• RECORDS TO USE:
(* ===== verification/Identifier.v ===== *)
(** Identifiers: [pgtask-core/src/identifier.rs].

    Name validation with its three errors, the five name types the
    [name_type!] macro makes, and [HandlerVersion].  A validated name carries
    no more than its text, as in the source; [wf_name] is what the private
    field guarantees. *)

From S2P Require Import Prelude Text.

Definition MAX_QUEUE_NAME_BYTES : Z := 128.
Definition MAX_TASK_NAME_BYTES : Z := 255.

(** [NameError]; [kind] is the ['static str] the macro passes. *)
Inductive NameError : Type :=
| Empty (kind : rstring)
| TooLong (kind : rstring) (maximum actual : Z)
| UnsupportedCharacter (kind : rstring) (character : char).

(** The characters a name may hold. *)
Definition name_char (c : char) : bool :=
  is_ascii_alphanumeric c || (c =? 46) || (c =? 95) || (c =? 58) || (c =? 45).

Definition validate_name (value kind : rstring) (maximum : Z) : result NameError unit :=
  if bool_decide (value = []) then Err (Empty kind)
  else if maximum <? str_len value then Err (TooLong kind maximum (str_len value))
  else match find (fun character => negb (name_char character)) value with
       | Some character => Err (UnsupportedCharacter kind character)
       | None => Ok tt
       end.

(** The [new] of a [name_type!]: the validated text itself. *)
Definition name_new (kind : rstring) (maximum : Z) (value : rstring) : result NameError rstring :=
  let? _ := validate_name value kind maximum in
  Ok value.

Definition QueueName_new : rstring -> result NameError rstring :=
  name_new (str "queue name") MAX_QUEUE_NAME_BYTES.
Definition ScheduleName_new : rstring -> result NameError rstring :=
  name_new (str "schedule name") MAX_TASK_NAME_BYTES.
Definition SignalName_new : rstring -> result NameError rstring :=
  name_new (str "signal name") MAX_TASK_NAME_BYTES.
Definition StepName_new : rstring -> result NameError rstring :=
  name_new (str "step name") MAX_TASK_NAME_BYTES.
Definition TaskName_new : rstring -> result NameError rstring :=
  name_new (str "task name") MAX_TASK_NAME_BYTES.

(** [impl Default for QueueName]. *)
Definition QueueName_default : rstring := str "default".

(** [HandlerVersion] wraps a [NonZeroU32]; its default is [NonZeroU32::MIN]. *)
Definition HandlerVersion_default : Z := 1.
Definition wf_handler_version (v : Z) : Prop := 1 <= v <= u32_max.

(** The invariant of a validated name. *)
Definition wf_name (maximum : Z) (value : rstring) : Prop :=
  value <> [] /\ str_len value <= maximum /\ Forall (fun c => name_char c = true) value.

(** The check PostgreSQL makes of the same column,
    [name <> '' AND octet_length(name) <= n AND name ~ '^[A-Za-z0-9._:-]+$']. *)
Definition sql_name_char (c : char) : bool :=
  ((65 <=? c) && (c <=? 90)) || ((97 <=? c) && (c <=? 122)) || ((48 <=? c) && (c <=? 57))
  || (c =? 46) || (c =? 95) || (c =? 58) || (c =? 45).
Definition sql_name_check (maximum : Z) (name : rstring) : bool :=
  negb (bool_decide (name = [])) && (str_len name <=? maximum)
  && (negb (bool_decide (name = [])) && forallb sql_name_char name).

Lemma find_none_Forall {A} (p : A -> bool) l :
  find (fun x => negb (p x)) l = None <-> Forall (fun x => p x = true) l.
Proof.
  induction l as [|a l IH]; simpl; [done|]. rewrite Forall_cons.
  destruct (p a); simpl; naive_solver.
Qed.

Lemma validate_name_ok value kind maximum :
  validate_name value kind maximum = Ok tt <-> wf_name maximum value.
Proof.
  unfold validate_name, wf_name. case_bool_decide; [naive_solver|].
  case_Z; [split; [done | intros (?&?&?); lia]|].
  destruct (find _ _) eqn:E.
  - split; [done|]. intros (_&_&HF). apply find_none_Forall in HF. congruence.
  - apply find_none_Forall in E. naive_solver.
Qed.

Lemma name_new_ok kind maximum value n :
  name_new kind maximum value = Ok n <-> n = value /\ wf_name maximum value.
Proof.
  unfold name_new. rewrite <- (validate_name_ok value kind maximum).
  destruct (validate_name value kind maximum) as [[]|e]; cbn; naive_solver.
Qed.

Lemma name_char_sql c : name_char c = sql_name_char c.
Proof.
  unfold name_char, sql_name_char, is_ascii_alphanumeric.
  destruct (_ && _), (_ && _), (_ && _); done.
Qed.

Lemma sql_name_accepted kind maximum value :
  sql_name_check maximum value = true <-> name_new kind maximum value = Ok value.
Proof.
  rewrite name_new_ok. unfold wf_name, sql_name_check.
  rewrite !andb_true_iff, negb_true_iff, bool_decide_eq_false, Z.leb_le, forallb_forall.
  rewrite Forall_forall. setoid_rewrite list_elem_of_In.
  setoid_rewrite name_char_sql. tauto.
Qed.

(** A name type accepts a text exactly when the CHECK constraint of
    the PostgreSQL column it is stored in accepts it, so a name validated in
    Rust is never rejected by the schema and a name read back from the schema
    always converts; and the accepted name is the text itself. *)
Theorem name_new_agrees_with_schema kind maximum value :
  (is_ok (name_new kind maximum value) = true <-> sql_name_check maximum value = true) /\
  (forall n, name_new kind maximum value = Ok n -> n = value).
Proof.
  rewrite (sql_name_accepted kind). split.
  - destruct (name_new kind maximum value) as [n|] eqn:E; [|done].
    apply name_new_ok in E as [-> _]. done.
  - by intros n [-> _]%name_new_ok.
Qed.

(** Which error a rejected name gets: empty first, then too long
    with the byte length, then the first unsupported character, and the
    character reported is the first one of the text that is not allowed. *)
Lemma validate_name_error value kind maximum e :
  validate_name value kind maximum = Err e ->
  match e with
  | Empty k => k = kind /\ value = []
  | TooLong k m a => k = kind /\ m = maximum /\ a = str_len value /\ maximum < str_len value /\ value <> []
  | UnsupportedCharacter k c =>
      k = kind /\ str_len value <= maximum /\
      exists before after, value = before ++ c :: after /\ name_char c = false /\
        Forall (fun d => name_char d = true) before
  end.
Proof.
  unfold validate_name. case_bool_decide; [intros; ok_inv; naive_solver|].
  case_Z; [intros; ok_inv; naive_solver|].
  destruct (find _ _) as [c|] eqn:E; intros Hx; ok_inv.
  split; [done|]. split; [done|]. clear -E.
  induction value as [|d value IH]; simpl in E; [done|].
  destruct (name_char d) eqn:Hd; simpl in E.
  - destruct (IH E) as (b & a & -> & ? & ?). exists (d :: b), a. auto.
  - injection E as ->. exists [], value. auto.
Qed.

---

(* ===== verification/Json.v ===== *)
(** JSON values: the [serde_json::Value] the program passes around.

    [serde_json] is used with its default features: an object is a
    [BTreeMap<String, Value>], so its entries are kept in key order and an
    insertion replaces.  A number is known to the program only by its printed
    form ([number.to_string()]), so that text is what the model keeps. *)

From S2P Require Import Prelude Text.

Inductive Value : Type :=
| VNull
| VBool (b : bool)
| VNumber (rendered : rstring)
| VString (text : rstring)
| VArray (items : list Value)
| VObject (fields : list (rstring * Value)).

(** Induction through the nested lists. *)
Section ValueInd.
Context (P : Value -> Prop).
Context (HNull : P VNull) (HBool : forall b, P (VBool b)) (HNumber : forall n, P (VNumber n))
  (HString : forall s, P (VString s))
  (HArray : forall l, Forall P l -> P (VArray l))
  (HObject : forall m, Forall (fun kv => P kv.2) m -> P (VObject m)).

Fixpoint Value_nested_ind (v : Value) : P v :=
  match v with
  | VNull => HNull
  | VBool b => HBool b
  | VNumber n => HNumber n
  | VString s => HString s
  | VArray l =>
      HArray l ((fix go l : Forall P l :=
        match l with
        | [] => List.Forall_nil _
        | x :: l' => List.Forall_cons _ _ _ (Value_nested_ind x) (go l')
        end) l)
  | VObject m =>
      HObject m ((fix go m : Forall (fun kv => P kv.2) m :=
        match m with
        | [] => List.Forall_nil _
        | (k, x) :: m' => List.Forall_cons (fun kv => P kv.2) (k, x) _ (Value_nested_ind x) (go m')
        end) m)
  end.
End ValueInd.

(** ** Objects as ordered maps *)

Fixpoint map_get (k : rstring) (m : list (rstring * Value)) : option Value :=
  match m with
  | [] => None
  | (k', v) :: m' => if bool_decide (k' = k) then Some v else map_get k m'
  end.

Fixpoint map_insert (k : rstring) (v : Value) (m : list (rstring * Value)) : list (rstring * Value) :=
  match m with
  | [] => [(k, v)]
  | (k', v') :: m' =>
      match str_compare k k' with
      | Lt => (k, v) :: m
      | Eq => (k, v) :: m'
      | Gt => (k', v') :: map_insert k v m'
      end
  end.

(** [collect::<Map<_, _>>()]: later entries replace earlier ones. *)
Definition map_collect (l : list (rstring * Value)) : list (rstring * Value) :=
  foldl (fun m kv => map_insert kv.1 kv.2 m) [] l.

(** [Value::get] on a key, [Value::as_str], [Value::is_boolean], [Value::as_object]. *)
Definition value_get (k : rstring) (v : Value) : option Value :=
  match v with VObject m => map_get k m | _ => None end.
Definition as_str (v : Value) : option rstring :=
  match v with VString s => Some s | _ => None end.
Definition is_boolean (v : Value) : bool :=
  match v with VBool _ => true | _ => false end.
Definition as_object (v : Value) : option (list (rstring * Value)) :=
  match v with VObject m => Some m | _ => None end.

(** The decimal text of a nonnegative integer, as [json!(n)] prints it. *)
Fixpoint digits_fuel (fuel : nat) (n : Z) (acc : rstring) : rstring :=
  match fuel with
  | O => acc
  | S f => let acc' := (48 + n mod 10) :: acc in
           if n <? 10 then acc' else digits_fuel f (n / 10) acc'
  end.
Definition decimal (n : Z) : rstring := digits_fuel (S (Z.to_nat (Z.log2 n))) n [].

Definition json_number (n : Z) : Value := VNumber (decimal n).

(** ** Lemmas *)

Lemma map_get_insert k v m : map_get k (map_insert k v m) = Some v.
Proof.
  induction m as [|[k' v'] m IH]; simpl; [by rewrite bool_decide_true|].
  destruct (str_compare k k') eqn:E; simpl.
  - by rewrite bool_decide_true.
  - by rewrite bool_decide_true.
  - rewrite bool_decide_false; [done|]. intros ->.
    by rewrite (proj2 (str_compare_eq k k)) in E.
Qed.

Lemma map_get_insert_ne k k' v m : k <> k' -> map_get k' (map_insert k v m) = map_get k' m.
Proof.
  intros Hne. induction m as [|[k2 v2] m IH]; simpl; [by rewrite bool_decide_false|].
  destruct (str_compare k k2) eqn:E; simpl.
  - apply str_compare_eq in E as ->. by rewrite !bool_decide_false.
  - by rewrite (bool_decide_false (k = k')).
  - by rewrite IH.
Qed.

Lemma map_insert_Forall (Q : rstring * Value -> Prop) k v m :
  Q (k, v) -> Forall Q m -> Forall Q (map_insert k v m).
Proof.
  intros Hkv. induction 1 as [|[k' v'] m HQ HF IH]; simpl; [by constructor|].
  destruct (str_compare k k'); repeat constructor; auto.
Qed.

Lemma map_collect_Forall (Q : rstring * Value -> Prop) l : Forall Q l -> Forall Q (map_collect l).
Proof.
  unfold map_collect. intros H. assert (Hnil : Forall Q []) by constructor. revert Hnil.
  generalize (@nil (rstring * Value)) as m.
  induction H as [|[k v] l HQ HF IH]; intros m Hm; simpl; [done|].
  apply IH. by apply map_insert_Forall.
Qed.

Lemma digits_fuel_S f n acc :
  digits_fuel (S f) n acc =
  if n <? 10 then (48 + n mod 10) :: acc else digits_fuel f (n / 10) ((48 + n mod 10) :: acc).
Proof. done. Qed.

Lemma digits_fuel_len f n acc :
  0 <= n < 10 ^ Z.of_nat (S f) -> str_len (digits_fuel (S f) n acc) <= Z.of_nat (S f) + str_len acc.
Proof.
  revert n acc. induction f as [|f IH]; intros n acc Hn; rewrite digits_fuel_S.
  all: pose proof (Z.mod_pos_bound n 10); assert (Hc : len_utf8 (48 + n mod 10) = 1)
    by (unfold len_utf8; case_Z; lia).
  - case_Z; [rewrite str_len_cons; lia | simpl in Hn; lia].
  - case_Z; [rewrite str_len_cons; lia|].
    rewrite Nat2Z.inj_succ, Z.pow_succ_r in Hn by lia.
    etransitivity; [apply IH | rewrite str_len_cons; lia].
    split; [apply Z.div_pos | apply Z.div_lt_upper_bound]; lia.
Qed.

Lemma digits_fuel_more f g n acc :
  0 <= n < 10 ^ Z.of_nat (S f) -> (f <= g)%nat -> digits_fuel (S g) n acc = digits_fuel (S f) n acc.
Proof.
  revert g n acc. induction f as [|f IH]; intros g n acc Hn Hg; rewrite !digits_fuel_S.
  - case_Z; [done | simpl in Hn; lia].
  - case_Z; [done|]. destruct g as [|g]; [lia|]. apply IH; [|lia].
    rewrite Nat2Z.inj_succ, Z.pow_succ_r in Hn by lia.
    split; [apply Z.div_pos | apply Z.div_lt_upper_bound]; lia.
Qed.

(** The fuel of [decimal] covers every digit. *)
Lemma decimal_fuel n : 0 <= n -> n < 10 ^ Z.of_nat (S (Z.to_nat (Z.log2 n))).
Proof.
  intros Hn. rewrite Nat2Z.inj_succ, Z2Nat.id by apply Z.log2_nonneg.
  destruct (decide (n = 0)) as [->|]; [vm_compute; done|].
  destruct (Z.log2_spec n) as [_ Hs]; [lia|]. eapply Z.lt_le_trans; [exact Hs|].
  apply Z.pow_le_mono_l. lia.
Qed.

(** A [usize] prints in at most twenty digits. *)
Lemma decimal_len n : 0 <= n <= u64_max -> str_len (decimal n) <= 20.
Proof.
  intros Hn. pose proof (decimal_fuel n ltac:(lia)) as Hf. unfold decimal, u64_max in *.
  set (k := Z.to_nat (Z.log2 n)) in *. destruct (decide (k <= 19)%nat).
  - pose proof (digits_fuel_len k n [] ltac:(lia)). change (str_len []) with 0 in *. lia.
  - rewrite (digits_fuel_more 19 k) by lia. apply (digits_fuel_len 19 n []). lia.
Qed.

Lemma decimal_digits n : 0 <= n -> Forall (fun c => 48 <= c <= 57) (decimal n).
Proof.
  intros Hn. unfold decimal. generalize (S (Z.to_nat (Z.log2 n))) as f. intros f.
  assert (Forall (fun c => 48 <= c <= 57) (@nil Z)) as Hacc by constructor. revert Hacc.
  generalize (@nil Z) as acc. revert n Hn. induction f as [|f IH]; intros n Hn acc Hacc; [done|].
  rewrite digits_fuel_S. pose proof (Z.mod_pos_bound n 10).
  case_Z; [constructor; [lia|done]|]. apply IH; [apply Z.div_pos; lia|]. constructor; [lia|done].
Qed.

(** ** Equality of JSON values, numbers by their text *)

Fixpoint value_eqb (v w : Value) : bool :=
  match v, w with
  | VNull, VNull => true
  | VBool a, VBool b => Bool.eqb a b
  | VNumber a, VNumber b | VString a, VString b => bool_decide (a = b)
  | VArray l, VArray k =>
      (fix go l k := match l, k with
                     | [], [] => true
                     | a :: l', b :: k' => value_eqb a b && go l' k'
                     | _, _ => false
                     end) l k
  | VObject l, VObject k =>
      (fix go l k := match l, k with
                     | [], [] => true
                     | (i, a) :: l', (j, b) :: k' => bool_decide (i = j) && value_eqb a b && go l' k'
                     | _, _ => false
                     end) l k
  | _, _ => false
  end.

• DESCRIPTION OF THE TASK:
Above are some records; copy each line there that contains "exists".

• EXERCISE RESULT:
      exists before after, value = before ++ c :: after /\ name_char c = false /\
  - destruct (IH E) as (b & a & -> & ? & ?). exists (d :: b), a. auto.
  - injection E as ->. exists [], value. auto.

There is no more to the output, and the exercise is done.